(Saved data entries)
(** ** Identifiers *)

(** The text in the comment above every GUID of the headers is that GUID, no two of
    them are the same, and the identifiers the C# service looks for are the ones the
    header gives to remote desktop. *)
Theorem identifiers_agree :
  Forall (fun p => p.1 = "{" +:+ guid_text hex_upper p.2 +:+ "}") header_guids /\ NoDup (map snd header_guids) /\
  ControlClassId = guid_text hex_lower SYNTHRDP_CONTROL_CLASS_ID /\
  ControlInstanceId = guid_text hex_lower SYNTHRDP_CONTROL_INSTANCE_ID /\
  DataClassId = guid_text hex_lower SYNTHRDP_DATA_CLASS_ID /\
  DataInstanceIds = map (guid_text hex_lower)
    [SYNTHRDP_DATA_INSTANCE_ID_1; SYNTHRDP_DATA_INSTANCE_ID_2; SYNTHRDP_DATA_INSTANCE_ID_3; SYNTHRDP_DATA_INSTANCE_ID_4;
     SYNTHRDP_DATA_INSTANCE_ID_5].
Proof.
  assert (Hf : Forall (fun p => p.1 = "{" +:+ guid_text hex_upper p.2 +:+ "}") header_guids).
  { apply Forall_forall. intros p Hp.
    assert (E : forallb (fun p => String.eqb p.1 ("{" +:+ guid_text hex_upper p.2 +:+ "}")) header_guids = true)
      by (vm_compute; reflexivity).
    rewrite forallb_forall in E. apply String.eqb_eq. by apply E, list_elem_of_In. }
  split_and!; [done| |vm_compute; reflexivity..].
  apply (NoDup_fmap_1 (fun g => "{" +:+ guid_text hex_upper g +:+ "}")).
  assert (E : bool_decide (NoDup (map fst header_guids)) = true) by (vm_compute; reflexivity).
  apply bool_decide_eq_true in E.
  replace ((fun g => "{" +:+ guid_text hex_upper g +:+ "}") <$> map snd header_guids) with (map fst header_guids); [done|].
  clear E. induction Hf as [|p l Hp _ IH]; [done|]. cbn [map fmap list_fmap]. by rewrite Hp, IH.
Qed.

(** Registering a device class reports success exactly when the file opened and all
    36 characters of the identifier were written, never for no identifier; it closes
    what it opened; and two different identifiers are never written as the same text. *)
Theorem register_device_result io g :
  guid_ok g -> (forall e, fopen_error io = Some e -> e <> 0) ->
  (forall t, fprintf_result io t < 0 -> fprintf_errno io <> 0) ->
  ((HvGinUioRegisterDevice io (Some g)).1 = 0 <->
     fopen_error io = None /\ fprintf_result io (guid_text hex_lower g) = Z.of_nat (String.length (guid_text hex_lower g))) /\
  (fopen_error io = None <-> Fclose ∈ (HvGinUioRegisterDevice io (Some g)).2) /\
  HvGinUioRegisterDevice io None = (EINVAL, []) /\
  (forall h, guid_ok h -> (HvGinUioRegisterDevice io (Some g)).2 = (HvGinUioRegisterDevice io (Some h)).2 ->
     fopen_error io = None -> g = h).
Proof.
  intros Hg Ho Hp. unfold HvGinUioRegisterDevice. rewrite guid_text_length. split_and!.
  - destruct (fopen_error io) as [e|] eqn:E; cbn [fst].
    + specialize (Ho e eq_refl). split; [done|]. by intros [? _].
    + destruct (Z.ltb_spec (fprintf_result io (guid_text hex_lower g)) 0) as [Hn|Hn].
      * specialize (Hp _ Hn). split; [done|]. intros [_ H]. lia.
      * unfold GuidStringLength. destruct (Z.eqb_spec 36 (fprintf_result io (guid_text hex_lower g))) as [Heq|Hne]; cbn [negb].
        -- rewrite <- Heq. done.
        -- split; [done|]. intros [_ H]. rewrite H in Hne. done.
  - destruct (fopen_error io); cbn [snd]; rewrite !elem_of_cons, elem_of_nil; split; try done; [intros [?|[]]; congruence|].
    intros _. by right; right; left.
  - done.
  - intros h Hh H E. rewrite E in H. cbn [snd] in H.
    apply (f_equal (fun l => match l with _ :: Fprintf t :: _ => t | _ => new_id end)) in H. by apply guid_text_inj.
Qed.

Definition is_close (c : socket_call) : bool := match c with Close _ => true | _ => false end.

§ **TASK STATEMENT**
Exact copies of every record are required, so retype them in full.

§ **OUTPUT FOR THIS TASK**
(** ** Identifiers *)

(** The text in the comment above every GUID of the headers is that GUID, no two of
    them are the same, and the identifiers the C# service looks for are the ones the
    header gives to remote desktop. *)
Theorem identifiers_agree :
  Forall (fun p => p.1 = "{" +:+ guid_text hex_upper p.2 +:+ "}") header_guids /\ NoDup (map snd header_guids) /\
  ControlClassId = guid_text hex_lower SYNTHRDP_CONTROL_CLASS_ID /\
  ControlInstanceId = guid_text hex_lower SYNTHRDP_CONTROL_INSTANCE_ID /\
  DataClassId = guid_text hex_lower SYNTHRDP_DATA_CLASS_ID /\
  DataInstanceIds = map (guid_text hex_lower)
    [SYNTHRDP_DATA_INSTANCE_ID_1; SYNTHRDP_DATA_INSTANCE_ID_2; SYNTHRDP_DATA_INSTANCE_ID_3; SYNTHRDP_DATA_INSTANCE_ID_4;
     SYNTHRDP_DATA_INSTANCE_ID_5].
Proof.
  assert (Hf : Forall (fun p => p.1 = "{" +:+ guid_text hex_upper p.2 +:+ "}") header_guids).
  { apply Forall_forall. intros p Hp.
    assert (E : forallb (fun p => String.eqb p.1 ("{" +:+ guid_text hex_upper p.2 +:+ "}")) header_guids = true)
      by (vm_compute; reflexivity).
    rewrite forallb_forall in E. apply String.eqb_eq. by apply E, list_elem_of_In. }
  split_and!; [done| |vm_compute; reflexivity..].
  apply (NoDup_fmap_1 (fun g => "{" +:+ guid_text hex_upper g +:+ "}")).
  assert (E : bool_decide (NoDup (map fst header_guids)) = true) by (vm_compute; reflexivity).
  apply bool_decide_eq_true in E.
  replace ((fun g => "{" +:+ guid_text hex_upper g +:+ "}") <$> map snd header_guids) with (map fst header_guids); [done|].
  clear E. induction Hf as [|p l Hp _ IH]; [done|]. cbn [map fmap list_fmap]. by rewrite Hp, IH.
Qed.

(** Registering a device class reports success exactly when the file opened and all
    36 characters of the identifier were written, never for no identifier; it closes
    what it opened; and two different identifiers are never written as the same text. *)
Theorem register_device_result io g :
  guid_ok g -> (forall e, fopen_error io = Some e -> e <> 0) ->
  (forall t, fprintf_result io t < 0 -> fprintf_errno io <> 0) ->
  ((HvGinUioRegisterDevice io (Some g)).1 = 0 <->
     fopen_error io = None /\ fprintf_result io (guid_text hex_lower g) = Z.of_nat (String.length (guid_text hex_lower g))) /\
  (fopen_error io = None <-> Fclose ∈ (HvGinUioRegisterDevice io (Some g)).2) /\
  HvGinUioRegisterDevice io None = (EINVAL, []) /\
  (forall h, guid_ok h -> (HvGinUioRegisterDevice io (Some g)).2 = (HvGinUioRegisterDevice io (Some h)).2 ->
     fopen_error io = None -> g = h).
Proof.
  intros Hg Ho Hp. unfold HvGinUioRegisterDevice. rewrite guid_text_length. split_and!.
  - destruct (fopen_error io) as [e|] eqn:E; cbn [fst].
    + specialize (Ho e eq_refl). split; [done|]. by intros [? _].
    + destruct (Z.ltb_spec (fprintf_result io (guid_text hex_lower g)) 0) as [Hn|Hn].
      * specialize (Hp _ Hn). split; [done|]. intros [_ H]. lia.
      * unfold GuidStringLength. destruct (Z.eqb_spec 36 (fprintf_result io (guid_text hex_lower g))) as [Heq|Hne]; cbn [negb].
        -- rewrite <- Heq. done.
        -- split; [done|]. intros [_ H]. rewrite H in Hne. done.
  - destruct (fopen_error io); cbn [snd]; rewrite !elem_of_cons, elem_of_nil; split; try done; [intros [?|[]]; congruence|].
    intros _. by right; right; left.
  - done.
  - intros h Hh H E. rewrite E in H. cbn [snd] in H.
    apply (f_equal (fun l => match l with _ :: Fprintf t :: _ => t | _ => new_id end)) in H. by apply guid_text_inj.
Qed.

Definition is_close (c : socket_call) : bool := match c with Close _ => true | _ => false end.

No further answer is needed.